In its Pechstein ruling, the Oberlandesgericht (OLG) München based itself on German antitrust law to challenge the validity of arbitration
clauses in favour of the Court ofArbitration
for Sport (CAS), which are commonly used across the sporting world. Interestingly, competition law was used to indirectly secure a fundamental right enshrined in Article 6 of the European Convention of Human Rights
: the right to a fair trial. In this paper we analyse whether the OLG could have come to a similar result based on Article 102 TFEU, the EU competition law provision prohibiting the abuse of a dominant position.
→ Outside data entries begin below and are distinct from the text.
(** The process of a goroutine that commits leaves the caches under its old name, and is then
    as good as new. *)
Lemma Inv_uncache U B X k i o name ts w :
  Inv U B X (GCommit k i o name :: ts) w →
  Inv U B X (GAdd k name i :: ts) (on_pm (removed (id_process o) (okey o)) w).
Proof.
  intros [idf HI]. pose proof HI as []. assert (goroutine_ok idf (w_heap w) (GCommit k i o name)) as [Hidf Hi]
    by by apply Forall_inv in i_ok0.
  destruct (i_live0 i) as [k0 Hk0]; [by left|].
  destruct (wf_named _ _ i_wf0 _ _ Hk0) as (o' & Ho' & <-). rewrite Hidf in Ho'. injection Ho' as <-.
  rewrite all_cons in i_taken0. apply NoDup_cons in i_taken0 as [Hit Htk].
  assert (∀ k', getProcessByName (removed (id_process o) (okey o) (w_pm w)) k' =
    if decide (k' = id_process o) then None else getProcessByName (w_pm w) k') as Hc by (intros; by apply cached_removed).
  assert (∀ k' j, getProcessByName (removed (id_process o) (okey o) (w_pm w)) k' = Some j → j ≠ i) as Hni.
  { intros k' j. rewrite Hc. case_decide as Hne; [done|]. intros Hj ->. apply Hne.
    destruct (wf_named _ _ i_wf0 _ _ Hj) as (o2 & Ho2 & <-). congruence. }
  exists (λ j, if decide (j = i) then Some (keyIdent k name) else idf j).
  split; rewrite ?all_cons in *; cbn [fresh pend taken growing naming committing app] in *;
    cbn [w_pm w_heap w_users on_pm] in *; try done.
  - eapply pmwf_ext; [|by eapply pmwf_removed]. intros k' j Hj. rewrite decide_False; [done|]. by eapply Hni.
  - intros j Hj. case_decide; [by subst|]. apply i_idf0. by apply not_elem_of_cons.
  - constructor; [done|]. apply Forall_inv_tail in i_ok0. rewrite Forall_forall in i_ok0 |- *. intros t Ht.
    specialize (i_ok0 t Ht). destruct t as [| | | |k' j o' n'|k' j o' n'| | | |]; try done; cbn in *;
      (rewrite decide_False; [done|]; intros ->; apply Hit; by apply (elem_all taken _ _ _ Ht); left).
  - intros n Hn. rewrite Hc. destruct (i_fresh0 n Hn) as (? & ? & ?). by case_decide.
  - intros j Hj. destruct (i_live0 j) as [k' Hk']; [by right|]. exists k'. rewrite Hc, decide_False; [done|].
    intros ->. rewrite Hk0 in Hk'. injection Hk' as ->. done.
  - rewrite (removed_ptrs _ _ _ (okey o) _ i_wf0 Hk0) in i_room0. cbn in *. lia.
  - rewrite <-i_users0, (removed_ptrs _ _ _ (okey o) _ i_wf0 Hk0). by rewrite <-Permutation_middle.
  - intros n gk Hx. destruct (i_exits0 n gk Hx) as [? Hk]. split; [done|]. intros j oj Hj.
    rewrite decide_False by by eapply Hni. rewrite Hc in Hj. case_decide; [done|]. by apply Hk.
Qed.

(** A user is freed and its process leaves the caches. *)
Lemma Inv_close U B X ts w i p name gk um :
  getProcessByName (w_pm w) name = Some i → i ∉ all taken ts → w_heap w !! i = Some p → gk = okey (identOf p) →
  FixedQueue.q_queue (Users.userQueue um) = freeUsers w ++ [Process.p_user p] →
  FixedQueue.q_waiting (Users.userQueue um) = [] →
  Inv U B X ts w → Inv U B X ts (mkW (removed name gk (w_pm w)) um (w_heap w)).
Proof.
  intros Hn Hit Hp -> Hum Hw [idf []].
  assert (idf i = Some (identOf p)) as Hidf. { rewrite i_idf0 by by intros ?%committing_taken. by rewrite Hp. }
  assert (∀ k', getProcessByName (removed name (okey (identOf p)) (w_pm w)) k' =
    if decide (k' = name) then None else getProcessByName (w_pm w) k') as Hc by (intros; by apply cached_removed).
  exists idf. split; cbn [w_pm w_heap w_users on_pm] in *; try done.
  - by eapply pmwf_removed.
  - intros n Hx. rewrite Hc. destruct (i_fresh0 n Hx) as (? & ? & ?). by case_decide.
  - intros j Hj. destruct (i_live0 j Hj) as [k' Hk']. exists k'. rewrite Hc, decide_False; [done|].
    intros ->. congruence.
  - rewrite (removed_ptrs _ _ _ (okey (identOf p)) _ i_wf0 Hn) in i_room0. cbn in *. lia.
  - rewrite <-i_users0, (removed_ptrs _ _ _ (okey (identOf p)) _ i_wf0 Hn). unfold freeUsers at 1. cbn.
    rewrite Hum, Hp. cbn. by rewrite <-app_assoc.
  - intros n gk Hx. destruct (i_exits0 n gk Hx) as [? Hk]. split; [done|]. intros j oj. rewrite Hc.
    case_decide; [done|]. by apply Hk.
Qed.

Lemma Inv_closeSandbox e U B X ts c n v name w er w' :
  closeSandbox e c n v name w = Ret (er, w') → Inv U B X ts w →
  (∀ i p, getProcessByName (w_pm w) name = Some i → w_heap w !! i = Some p →
    (i ∉ all taken ts) ∧ contractKey c n v = okey (identOf p)) →
  Inv U B X ts w'.
Proof.
  unfold closeSandbox, releaseUser. intros Hr HI Hn. apply bind_Ret in Hr as (er1 & w1 & H1 & Hr).
  apply bind_Ret in H1 as (? & ? & [= <- <-] & H1). destruct (getProcessByName _ name) as [i|] eqn:Hi; [|done].
  apply bind_Ret in H1 as (? & ? & [= <- <-] & H1). destruct (w_heap w !! i) as [p|] eqn:Hp; [|done].
  apply bind_Ret in H1 as (? & ? & [= <- <-] & H1). destruct (Hn i p eq_refl Hp) as [Hit Hk].
  assert (FixedQueue.q_waiting (Users.userQueue (w_users w)) = []) as Hw by by destruct HI as [idf []].
  unfold Users.FreeUser, FixedQueue.EnqueueAlone in H1. rewrite Hw in H1. destruct (_ <? _)%nat.
  - apply bind_Ret in H1 as (? & ? & [= _ <-] & [= <- <-]). cbn in Hr.
    apply bind_Ret in Hr as (? & w2 & H2 & [= _ <-]).
    apply (uncache_Ret e (mkIdent c n v name)) in H2. eapply Inv_quiet; [exact H2|].
    by apply (Inv_close U B X ts w i p name (contractKey c n v)).
  - apply bind_Ret in H1 as (? & ? & [= _ <-] & [= <- <-]). injection Hr as _ <-.
    by destruct w as [? [] ?].
Qed.

Lemma lift_Ret {A} (m : M World A) w n a s : lift m (w, n) = Ret (a, s) → ∃ w', m w = Ret (a, w') ∧ s = (w', n).
Proof. unfold lift. destruct (m w) as [[x w']| |]; [|done..]. intros [= <- <-]. eauto. Qed.

(** The goroutines each handler starts. *)
Definition createKind (t : gor) : bool :=
  match t with GCreate _ | GNamed _ _ | GAdd _ _ _ | GProcess _ | GDone => true | _ => false end.
Definition takeKind (t : gor) : bool :=
  match t with GTake _ _ | GChange _ _ _ _ | GCommit _ _ _ _ | GProcess _ | GDone => true | _ => false end.
Definition cleanKind (t : gor) : bool :=
  match t with GClose _ | GClosed _ | GProcess _ | GDone => true | _ => false end.

(** A goroutine's step keeps the invariant and its kind. *)
Definition step_ok (kind : gor → bool) (step : gor → M (World * Z) gor) : Prop :=
  ∀ U B X t ts w n t' w' n', kind t = true → Inv U B X (t :: ts) w → step t (w, n) = Ret (t', (w', n')) →
    gor_done t = false → Inv U B X (t' :: ts) w' ∧ kind t' = true.

Ltac gsplit Hr :=
  repeat match type of Hr with
  | (_ ≫= _) _ = Ret _ =>
    let H := fresh "Hs" in apply bind_Ret in Hr as (? & ? & H & Hr);
    first [apply lift_Ret in H as (? & H & ->) | unfold addZ, modifyS in H; injection H as _ <-]; cbv beta in Hr
  end.

Lemma processAct_kind x acts w a w' : processAct (x :: acts) w = Ret (a, w') → a = GProcess acts.
Proof. destruct x. unfold processAct. intros Hr. by apply bind_Ret in Hr as (? & ? & _ & [= <- _]). Qed.

Lemma createStep_ok e : step_ok createKind (createStep e).
Proof.
  intros U B X t ts w n t' w' n' Hk HI Hr Hd. destruct t as [k|k name|k name i| | | | | |[|x acts]|]; try done;
    unfold createStep in Hr.
  - gsplit Hr. injection Hr as <- <- <-. split; [|done]. by apply (Inv_newName _ _ _ (GCreate k) _ _ k w x).
  - gsplit Hr. apply Inv_create with (U := U) (B := B) (X := X) (ts := ts) in Hs; [|done].
    case_match; injection Hr as <- <- <-; [done|]. subst. split; [|done]. by eapply Inv_giveup.
  - gsplit Hr. injection Hr as <- <- <-. split; [|done]. apply cacheNew_Ret in Hs.
    eapply Inv_quiet; [done|]. by apply Inv_add.
  - apply lift_Ret in Hr as (w1 & Hr & [= <- <-]). pose proof (processAct_kind _ _ _ _ _ Hr) as ->.
    split; [|done]. by eapply Inv_act.
Qed.

Lemma Inv_GTake_name U B X k i ts w name w' o :
  identAt i w = Ret (o, w) → newName k w = Ret (name, w') → Inv U B X (GTake k i :: ts) w →
  Inv U B X (GChange k i o name :: ts) w'.
Proof.
  intros Hid Hn HI. eapply (Inv_newName _ _ _ (GTake k i)); try done. intros idf Hidf. cbn. rewrite Hidf.
  - unfold identAt in Hid. apply bind_Ret in Hid as (? & ? & [= <- <-] & Hid).
    destruct (w_heap w !! i); [|done]. apply bind_Ret in Hid as (? & ? & [= <- <-] & [= <-]). done.
  - rewrite all_cons. cbn. intros ?%committing_taken. destruct HI as [? []]. rewrite all_cons in i_taken0.
    by apply NoDup_cons in i_taken0 as [? _].
Qed.

Lemma identAt_Ret i w o w' : identAt i w = Ret (o, w') → w' = w ∧ ∃ p, w_heap w !! i = Some p ∧ identOf p = o.
Proof.
  unfold identAt. intros Hid. apply bind_Ret in Hid as (? & ? & [= <- <-] & Hid).
  destruct (w_heap w !! i); [|done]. apply bind_Ret in Hid as (? & ? & [= <- <-] & [= <- <-]). eauto.
Qed.

Lemma takeStep_ok e : good_env e → step_ok takeKind (takeStep e).
Proof.
  intros He U B X t ts w n t' w' n' Hk HI Hr Hd. destruct t as [| | |k i|k i o name|k i o name| | |[|x acts]|]; try done;
    unfold takeStep in Hr.
  - gsplit Hr. destruct (identAt_Ret _ _ _ _ Hs) as [-> _]. destruct (sameContract _ _).
    + gsplit Hr. injection Hr as <- <- <-. split; [|done]. by eapply Inv_giveup.
    + gsplit Hr. injection Hr as <- <- <-. split; [|done]. by eapply Inv_GTake_name.
  - gsplit Hr. apply (Inv_change _ U B X _ _ o _ ts) in Hs; [|done..].
    case_match; injection Hr as <- <- <-; [|done]. subst. split; [|done]. by eapply Inv_giveup.
  - gsplit Hr. injection Hr as <- <- <-. split; [|done]. apply uncache_Ret in Hs. apply cacheNew_Ret in Hs0.
    eapply Inv_quiet; [exact Hs0|]. apply Inv_add. eapply Inv_quiet; [exact Hs|]. by apply Inv_uncache.
  - apply lift_Ret in Hr as (w1 & Hr & [= <- <-]). pose proof (processAct_kind _ _ _ _ _ Hr) as ->.
    split; [|done]. by eapply Inv_act.
Qed.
If the reasoning used by the OLG can be transposed to EU competition law, this would have even more significant consequences for the future of the CAS. The finding of a violation of Article 102 TFEU would give the case a supranational scope and open the door for follow-on damage claims by athletes in all EU Member States.
The paper is structured as follows. The first part elucidates the legal underpinnings of the jurisdiction of the CAS and explicates the forced nature of CAS arbitration. The second part examines whether the imposition of forced CAS arbitration clauses by sports governing bodies may constitute an exploitative abuse of a dominant position under Article 102 TFEU. It will be argued that the answer to this question ultimately depends on the independence of the CAS. The third part, subsequently, scrutinizes whether the CAS fulfils this fundamental requirement. Finally, conclusions are drawn about the challenges ahead for the CAS in the aftermath of the Pechstein case.